In 1949-50, Fontana began to punch holes (buchi) and cut slashes with razors (tagli) through his canvases. Although they looked spontaneous, they were well-planned, and resembled the “zips” in the abstract expressionist paintings of Barnett Newman (1905-1970).
Multiple interpretations are available of this bold and somewhat baffling artistic act. In an essay for Tate, Philip Shaw, a professor at the University of Leicester, applies a Freudian approach and sees the cuts as representative of female sexuality, the obscure object of desire. The lens of the Second World War is particularly common. In a book titled Destroy the Picture: Painting the Void, 1949-1962, Los Angeles-based curator Paul Schimmel situates Fontana’s work within the context of the social and political climate of the postwar period—especially the crisis of humanity resulting from the atomic bomb. As a response, several “international artists,” he points out, “ripped, cut, burned, or affixed objects to the traditionally two-dimensional canvas.” Fontana’s enterprise had been significantly influenced by a Milan that bore the scars of Allied bombings, in which many buildings and monuments had been destroyed.
But in Fontana’s own words, he was alluding to something far greater than just sexuality or war. Through his holes and slashes, he evoked the sublime—that quality in aesthetics felt at encounter with grand things, that is suggestive of awe and terror, both pain and pleasure. He is known to have announced, “I have created an infinite dimension”. He maintained that his experiments were constructive rather than destructive and that his aim was to rupture the surface and enable the viewer to perceive the stuff that lay behind.

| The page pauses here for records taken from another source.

(* ===== verification/Rebate.v ===== *)
(** Facility rebates ([rebate.py]): the authored schedule and its 24 slots, the one
    pricing rule, the book of a run's facilities, and the digests of its provenance
    stamp.  The date parsers of the standard library and the digest are
    parameters. *)

From Stdlib Require Import SpecFloat Ascii.
From S2P Require Import Prelude PyValue.
Open Scope Z_scope.

(** ** Constants *)

Definition HOURS_PER_DAY : Z := 24.
Definition DEFAULT_CURRENCY : string := "credit".
Definition SUPPORTED_RESOLUTIONS : list string := ["hour"].

(** A [ValueError] of its own. *)
Definition RebateSpecError : exn := OtherError "RebateSpecError".

(** The hour a date parser reads off a text, if it can: [parsedate_to_datetime],
    [datetime.strptime] with the two formats, [datetime.fromisoformat]. *)
Class TimeText := {
  parsedate_hour : string → option Z;
  rfc1123_hour : string → option Z;
  isoformat_hour : string → option Z;
  epoch_hour : string → option Z;
  parsedate_range s h : parsedate_hour s = Some h → 0 ≤ h < HOURS_PER_DAY;
  rfc1123_range s h : rfc1123_hour s = Some h → 0 ≤ h < HOURS_PER_DAY;
  isoformat_range s h : isoformat_hour s = Some h → 0 ≤ h < HOURS_PER_DAY;
  epoch_range s h : epoch_hour s = Some h → 0 ≤ h < HOURS_PER_DAY;
}.

(** ** Schedules *)

(** [RebateSchedule]; [__post_init__] demands 24 amounts. *)
Record schedule : Set := Schedule {
  amounts : list float64;
  currency : string;
  missing_hours : list Z;
}.

Definition make_schedule (a : list float64) (c : string) (m : list Z) : result schedule :=
  if Z.of_nat (length a) =? HOURS_PER_DAY then Ok (Schedule a c m) else Raise RebateSpecError.

(** [value_at] *)
Definition value_at (s : schedule) (hour : Z) : result float64 :=
  match amounts s !! Z.to_nat (hour mod HOURS_PER_DAY) with Some a => Ok a | None => Raise IndexError end.

Definition is_all_zero (s : schedule) : bool := forallb (λ a, f_eqb a f_zero) (amounts s).

Definition hours : list Z := seqZ 0 HOURS_PER_DAY.

(** [to_points] *)
Definition to_points (s : schedule) : list pyval :=
  zip_with (λ h a, PDict [("hour", PInt h); ("amount", PFloat a)]) hours (amounts s).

Fontana mysteriously said, “I do not want to make a painting; I want to open up space, create a new dimension, tie in the cosmos, as it endlessly expands beyond the confining plane of the picture.” The region behind the picture was an entire plane of being. The artist was playing with the viewer’s understanding of the universe itself. The holes and slashes would either project inwards or outwards, which meant that this new space would either creep in forcefully to an existing domain or it would be reached out to from an existing domain. I cannot help but connect Fontana’s experiments to the wider modern/post-modern worldview of materialism—the position that produces these basic ideas in different guises—matter is the ultimate reality, the spiritual or the supernatural is non-existent, the immaterial mind is an illusion, what you cannot see or hold or measure cannot be true.
Fontana’s ruptured canvases, read within the framework of materialism, suggest a certain suffocation and urgency, a yearning to break free from the prison of a closed, lonely, dreary and insufficiently meaningful universe. They powerfully give expression to the human desire for a taste of transcendence, for “the unknown”, that might still persist after all the calculations have been made, the research papers have been published, experiments have been conducted and surveys have been taken in an arrogantly “scientistic” society.